→ **Description of the task**
In the listing below, find the line with "these projects. *)" and the line with "(k : string)". Repeat those two lines and all lines between them exactly.

Top of Available data

(** What the callback computes has fields exactly when some chosen
    project of the loaded ones has a setting. *)
Lemma computed_has_fields_iff (allProjects : option (list Project.t))
    (values : TaskFormValues) :
  hasCustomFields allProjects values = true <->
  exists projects project chosen setting,
    allProjects = Some projects /\ In project projects /\
    CreateTask.projects values = Some chosen /\ In (Project.gid project) chosen /\
    In setting (settingsOf project).
Proof.
  unfold hasCustomFields. rewrite availableCustomFields_chosen.
  destruct allProjects as [projects|]; cbn [fmap option_fmap option_map].
  - rewrite length_map. split.
    + intros Hlen. destruct (fieldsOfChosen projects values) as [|field rest] eqn:E;
        [discriminate|].
      assert (Hin : In field (fieldsOfChosen projects values)) by (rewrite E; by left).
      apply In_fieldsOfChosen in Hin as (project & chosen & setting & H).
      exists projects, project, chosen, setting. tauto.
    + intros (ps & project & chosen & setting & [= <-] & Hp & Hc & Hg & Hs).
      assert (Hin : In (Setting.custom_field setting) (fieldsOfChosen projects values)).
      { apply In_fieldsOfChosen. exists project, chosen, setting.
        repeat split; try done.
        unfold settingsOf in Hs. destruct (Project.custom_field_settings project); done. }
      destruct (fieldsOfChosen projects values); [destruct Hin | reflexivity].
  - split; [discriminate | intros (? & ? & ? & ? & [=] & _)].
Qed.

(** ** The custom-field inputs that the form renders *)

Lemma renderEach_defined (fields : list CustomField.t) :
  renderEach (map Some fields) = Some (map renderCustomField fields).
Proof.
  induction fields as [|field fields IH]; [reflexivity|].
  cbn [map renderEach]. by rewrite IH.
Qed.

Lemma renderCustomField_id (field : CustomField.t) :
  item_id <$> renderCustomField field =
  if hasInput field then Some (inputId (CustomField.gid field)) else None.
Proof.
  unfold renderCustomField, hasInput.
  destruct (String.eqb (CustomField.resource_subtype field) "enum"); [reflexivity|].
  cbn [orb].
  by destruct (String.eqb (CustomField.resource_subtype field) "text"
               || String.eqb (CustomField.resource_subtype field) "number").
Qed.

Lemma rendered_ids_of_fields (fields : list CustomField.t) :
  omap (fmap item_id) (map renderCustomField fields) =
  map (fun field => inputId (CustomField.gid field)) (List.filter hasInput fields).
Proof.
  induction fields as [|field fields IH]; [reflexivity|].
  cbn [map omap list_omap List.filter]. rewrite renderCustomField_id, IH.
  by destruct (hasInput field).
Qed.

Lemma customFieldItems_cases (allProjects : option (list Project.t))
    (values : TaskFormValues) :
  customFieldItems allProjects values =
  match offeredFields allProjects values with
  | [] => RenderedNull
  | fields => RenderedItems (map renderCustomField fields)
  end.
Proof.
  unfold customFieldItems, hasCustomFields, offeredFields.
  rewrite availableCustomFields_chosen.
  destruct allProjects as [projects|]; cbn [fmap option_fmap option_map]; [|reflexivity].
  rewrite length_map, renderEach_defined.
  by destruct (fieldsOfChosen projects values).
Qed.

Lemma custom_field_part_ids (allProjects : option (list Project.t))
    (values : TaskFormValues) :
  renderedIds (customFieldItems allProjects values) =
    map (fun field => inputId (CustomField.gid field))
      (List.filter hasInput (offeredFields allProjects values)) /\
  (forall id, In id (renderedIds (customFieldItems allProjects values)) ->
     Js.startsWith id "field-" = true).
Proof.
  assert (Hids : renderedIds (customFieldItems allProjects values) =
    map (fun field => inputId (CustomField.gid field))
      (List.filter hasInput (offeredFields allProjects values))).
  { rewrite customFieldItems_cases.
    destruct (offeredFields allProjects values) as [|field fields] eqn:E; [done|].
    cbn [renderedIds]. apply rendered_ids_of_fields. }
  split; [exact Hids|]. rewrite Hids. intros id Hin.
  apply in_map_iff in Hin as (field & <- & _). apply startsWith_field. eauto.
Qed.

#[local] Instance inputId_inj : Inj (=) (=) inputId.
Proof. unfold inputId. apply _. Qed.

Lemma NoDup_map_inputId (l : list string) : NoDup (map inputId l) <-> NoDup l.
Proof. change (map inputId l) with (inputId <$> l). apply (NoDup_fmap inputId). Qed.

Lemma wired_not_field (id : string) :
  In id wiredIds -> Js.startsWith id "field-" = false.
Proof.
  unfold wiredIds. cbn [In].
  intros [<-|[<-|[<-|[<-|[<-|[<-|[]]]]]]]; reflexivity.
Qed.

Lemma computed_ids_distinct_iff (allProjects : option (list Project.t))
    (values : TaskFormValues) :
  NoDup (wiredIds ++ renderedIds (customFieldItems allProjects values)) <->
  NoDup (map CustomField.gid (List.filter hasInput (offeredFields allProjects values))).
Proof.
  destruct (custom_field_part_ids allProjects values) as [-> Hfield].
  rewrite NoDup_app. split.
  - intros (_ & _ & Hnd).
    rewrite <- (map_map CustomField.gid inputId) in Hnd.
    exact (proj1 (NoDup_map_inputId _) Hnd).
  - intros Hnd. split; [|split].
    + apply (bool_decide_unpack _). by vm_compute.
    + intros id Hw Hr. apply list_elem_of_In in Hw, Hr.
      apply wired_not_field in Hw. apply in_map_iff in Hr as (field & <- & _).
      assert (Js.startsWith (inputId (CustomField.gid field)) "field-" = true)
        by (apply startsWith_field; eauto).
      congruence.
    + rewrite <- (map_map CustomField.gid inputId).
      exact (proj2 (NoDup_map_inputId _) Hnd).
Qed.

(** A custom field shared by two chosen projects is rendered twice,
    under one id, at a render where the memo holds what it computes from
    these projects. *)
Example shared_field_rendered_twice :
  let priority := CustomField.mk "11" "Priority" "enum" None in
  let both := Some [Project.mk "P1" "One" (Some [Setting.mk priority]);
                    Project.mk "P2" "Two" (Some [Setting.mk priority])] in
  let values := mkValues "W1" (Some ["P1"; "P2"]) "" "" "" None [] in
  renderedIds (customFieldItems both values) = [inputId "11"; inputId "11"].
Proof. reflexivity. Qed.

(** ** From the rendered inputs to the request *)

(** X17: when the submitted inputs are the custom-field inputs that the
    form rendered, no two rendered fields share an identifier and no
    identifier holds a dash, the request's [custom_fields] are exactly
    the non-empty values of these inputs, each under the identifier of
    its custom field. *)
Theorem rendered_inputs_reach_the_request (LocalTZA : Z -> Z) (signature : bool)
    (allProjects : option (list Project.t)) (shown values : TaskFormValues)
    (k : string) (x : FormValue) :
  map fst (inputs values) = renderedIds (customFieldItems allProjects shown) ->
  NoDup (map CustomField.gid (List.filter hasInput (offeredFields allProjects shown))) ->
  (forall field, In field (offeredFields allProjects shown) ->
     ~ hasDash (CustomField.gid field)) ->
  custom_fields (payload LocalTZA signature values) !! k = Some x <->
  exists field s,
    In field (offeredFields allProjects shown) /\ hasInput field = true /\
    CustomField.gid field = k /\
    In (inputId k, s) (inputs values) /\ s <> "" /\ x = VString s.
Proof.
  intros Hids Hnd Hdash.
  destruct (custom_field_part_ids allProjects shown) as [Hr _].
  rewrite Hr in Hids.
  assert (Hfield : forall gid s, In (inputId gid, s) (inputs values) ->
            exists field, In field (offeredFields allProjects shown) /\
                          hasInput field = true /\ CustomField.gid field = gid).
  { intros gid s Hin.
    assert (Hid : In (inputId gid) (map fst (inputs values)))
      by (apply in_map_iff; by exists (inputId gid, s)).
    rewrite Hids in Hid. apply in_map_iff in Hid as (field & Heq & Hf).
    apply List.filter_In in Hf as [Hf Hi]. apply (inj inputId) in Heq. eauto. }
  assert (Hwf : wf values).
  { unfold wf. rewrite Hids, <- (map_map CustomField.gid inputId).
    by apply NoDup_map_inputId. }
  assert (Hnodash : forall gid s, In (inputId gid, s) (inputs values) -> ~ hasDash gid).
  { intros gid s Hin. destruct (Hfield gid s Hin) as (field & Hf & _ & <-). auto. }
  cbn [payload custom_fields].
  rewrite (custom_fields_exact_without_dash values Hwf Hnodash k x). split.
  - intros (s & -> & Hs & Hin). destruct (Hfield k s Hin) as (field & Hf & Hi & Hg).
    exists field, s. done.
  - intros (field & s & _ & _ & _ & Hin & Hs & ->). eauto.
Qed.

Lemma rendered_inputs_reach_the_request_witness :
  custom_fields (payload (fun _ => 0) false sampleInputs) !! "11" = Some (VString "111") <->
  exists field s,
    In field (offeredFields sampleProjects sampleInputs) /\ hasInput field = true /\
    CustomField.gid field = "11" /\
    In (inputId "11", s) (inputs sampleInputs) /\ s <> "" /\ VString "111" = VString s.
Proof.
  apply (rendered_inputs_reach_the_request (fun _ => 0) false sampleProjects
           sampleInputs sampleInputs "11" (VString "111")).
  - reflexivity.
  - apply (bool_decide_unpack _). by vm_compute.
  - intros field [<-|[<-|[]]] [rest Hrest]; vm_compute in Hrest; discriminate.
Defined.

(** X18: the request's [custom_fields] are empty exactly when every
    custom-field input of the form is empty, in particular when the form
    has none. *)
Theorem custom_fields_empty_iff (LocalTZA : Z -> Z) (signature : bool)
    (values : TaskFormValues) :
  custom_fields (payload LocalTZA signature values) = ∅ <->
  forall gid s, In (inputId gid, s) (inputs values) -> s = "".
Proof.
  cbn [payload custom_fields]. rewrite map_empty. split.
  - intros Hnone gid s Hin. destruct (decide (s = "")) as [|Hne]; [done|].
    assert (Hsome : is_Some (customFields values !! beforeSep "-" gid))
      by (apply is_Some_customFields; eauto).
    rewrite Hnone in Hsome. by destruct Hsome.
  - intros Hempty k. apply eq_None_not_Some.
    intros (gid & s & Hin & Hs & _)%is_Some_customFields.
    by apply Hs, (Hempty gid).
Qed.

(** ** The values that the form starts with *)

(** X19: the form starts with the draft's workspace when the draft has
    a non-empty one and with the prop's otherwise, so an empty workspace
    in a draft falls back to the prop and the initial workspace is the
    empty string only when the prop is; the same holds for the assignee;
    name, description, projects and due date come from the draft alone
    and are undefined without a draft; drafts are enabled unless the
    form is opened from the empty view. *)
Theorem initial_values_prefer_the_draft (props : Props) :
  (forall draft, draftValues props = Some draft ->
     initial_workspace (initialValues props) =
       (if decide (CreateTask.workspace draft = "") then props_workspace props
        else Some (CreateTask.workspace draft)) /\
     initial_assignee (initialValues props) =
       (if decide (CreateTask.assignee draft = "") then props_assignee props
        else Some (CreateTask.assignee draft)) /\
     initial_name (initialValues props) = Some (CreateTask.name draft) /\
     initial_description (initialValues props) = Some (description draft) /\
     initial_projects (initialValues props) = CreateTask.projects draft /\
     initial_due_date (initialValues props) = Some (due_date draft)) /\
  (draftValues props = None ->
     initialValues props =
       mkInitial (props_workspace props) None None None (props_assignee props) None) /\
  (initial_workspace (initialValues props) = Some "" -> props_workspace props = Some "") /\
  (initial_assignee (initialValues props) = Some "" -> props_assignee props = Some "") /\
  (enableDrafts props = false <-> fromEmptyView props = Some true).
Proof.
  assert (Hdrafts : enableDrafts props = false <-> fromEmptyView props = Some true).
  { unfold enableDrafts. destruct (fromEmptyView props) as [[|]|]; split; congruence. }
  unfold initialValues, or_else.
  destruct (draftValues props) as [draft|]; cbn.
  - split; [|split; [discriminate|]].
    + intros ? [= <-].
      destruct (CreateTask.workspace draft), (CreateTask.assignee draft); done.
    + destruct (CreateTask.workspace draft), (CreateTask.assignee draft);
        cbn; repeat split; try congruence; apply Hdrafts.
  - split; [discriminate|]. split; [done|]. repeat split; try done; apply Hdrafts.
Qed.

Bottom of Available data

→ **Result below**
    these projects. *)
Example shared_field_rendered_twice :
  let priority := CustomField.mk "11" "Priority" "enum" None in
  let both := Some [Project.mk "P1" "One" (Some [Setting.mk priority]);
                    Project.mk "P2" "Two" (Some [Setting.mk priority])] in
  let values := mkValues "W1" (Some ["P1"; "P2"]) "" "" "" None [] in
  renderedIds (customFieldItems both values) = [inputId "11"; inputId "11"].
Proof. reflexivity. Qed.

(** ** From the rendered inputs to the request *)

(** X17: when the submitted inputs are the custom-field inputs that the
    form rendered, no two rendered fields share an identifier and no
    identifier holds a dash, the request's [custom_fields] are exactly
    the non-empty values of these inputs, each under the identifier of
    its custom field. *)
Theorem rendered_inputs_reach_the_request (LocalTZA : Z -> Z) (signature : bool)
    (allProjects : option (list Project.t)) (shown values : TaskFormValues)
    (k : string) (x : FormValue) :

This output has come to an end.